Stored data:
-- Opening Marker --
Lemma erased_op c q : wf_client c → q ∈ running c → run_op q ∉ run_op <$> erase_running (run_id q) (running c).
Proof.
  intros [_ _ Hn _] Hq (q' & E & [Hq' Hd]%elem_of_erase)%list_elem_of_fmap. apply list_elem_of_lookup in Hq as [n Hq]. apply list_elem_of_lookup in Hq' as [n' Hq'].
  assert (n = n') as -> by (eapply (NoDup_lookup (run_op <$> running c) n n' (run_op q)); [done|by rewrite list_lookup_fmap, Hq|by rewrite list_lookup_fmap, Hq', E]). congruence.
Qed.

Lemma finished_wf m status leader_term s : wf_state s → allowed (Finished m status leader_term) s → wf_state (ReplicationFinished range_time_limit m status leader_term s).2.
Proof.
  intros Hs Ha. cbn in Ha. unfold ReplicationFinished. destruct (FromMsg m) as [[w op]|]; [|done]. specialize (Hs (client_id w)) as Hc. set (c := client_of _ _) in *. clearbody c.
  destruct (find_running _ _) as [q|] eqn:Ef; [|by apply wf_insert]. apply find_running_Some in Ef as [Hq Ei]. subst op. rewrite <- Ei in *.
  destruct (ok status); (apply wf_insert; [done|]); [|by apply wf_erase].
  apply (wf_add _ (set_running c (erase_running (run_id q) (running c)))); [by apply wf_erase|by apply (wc_apart c Hc)|apply erased_id|by apply erased_op].
Qed.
-- Closing Marker --
Print every entry exactly as it appears.

Lemma erased_op c q : wf_client c → q ∈ running c → run_op q ∉ run_op <$> erase_running (run_id q) (running c).
Proof.
  intros [_ _ Hn _] Hq (q' & E & [Hq' Hd]%elem_of_erase)%list_elem_of_fmap. apply list_elem_of_lookup in Hq as [n Hq]. apply list_elem_of_lookup in Hq' as [n' Hq'].
  assert (n = n') as -> by (eapply (NoDup_lookup (run_op <$> running c) n n' (run_op q)); [done|by rewrite list_lookup_fmap, Hq|by rewrite list_lookup_fmap, Hq', E]). congruence.
Qed.

Lemma finished_wf m status leader_term s : wf_state s → allowed (Finished m status leader_term) s → wf_state (ReplicationFinished range_time_limit m status leader_term s).2.
Proof.
  intros Hs Ha. cbn in Ha. unfold ReplicationFinished. destruct (FromMsg m) as [[w op]|]; [|done]. specialize (Hs (client_id w)) as Hc. set (c := client_of _ _) in *. clearbody c.
  destruct (find_running _ _) as [q|] eqn:Ef; [|by apply wf_insert]. apply find_running_Some in Ef as [Hq Ei]. subst op. rewrite <- Ei in *.
  destruct (ok status); (apply wf_insert; [done|]); [|by apply wf_erase].
  apply (wf_add _ (set_running c (erase_running (run_id q) (running c)))); [by apply wf_erase|by apply (wc_apart c Hc)|apply erased_id|by apply erased_op].
Qed.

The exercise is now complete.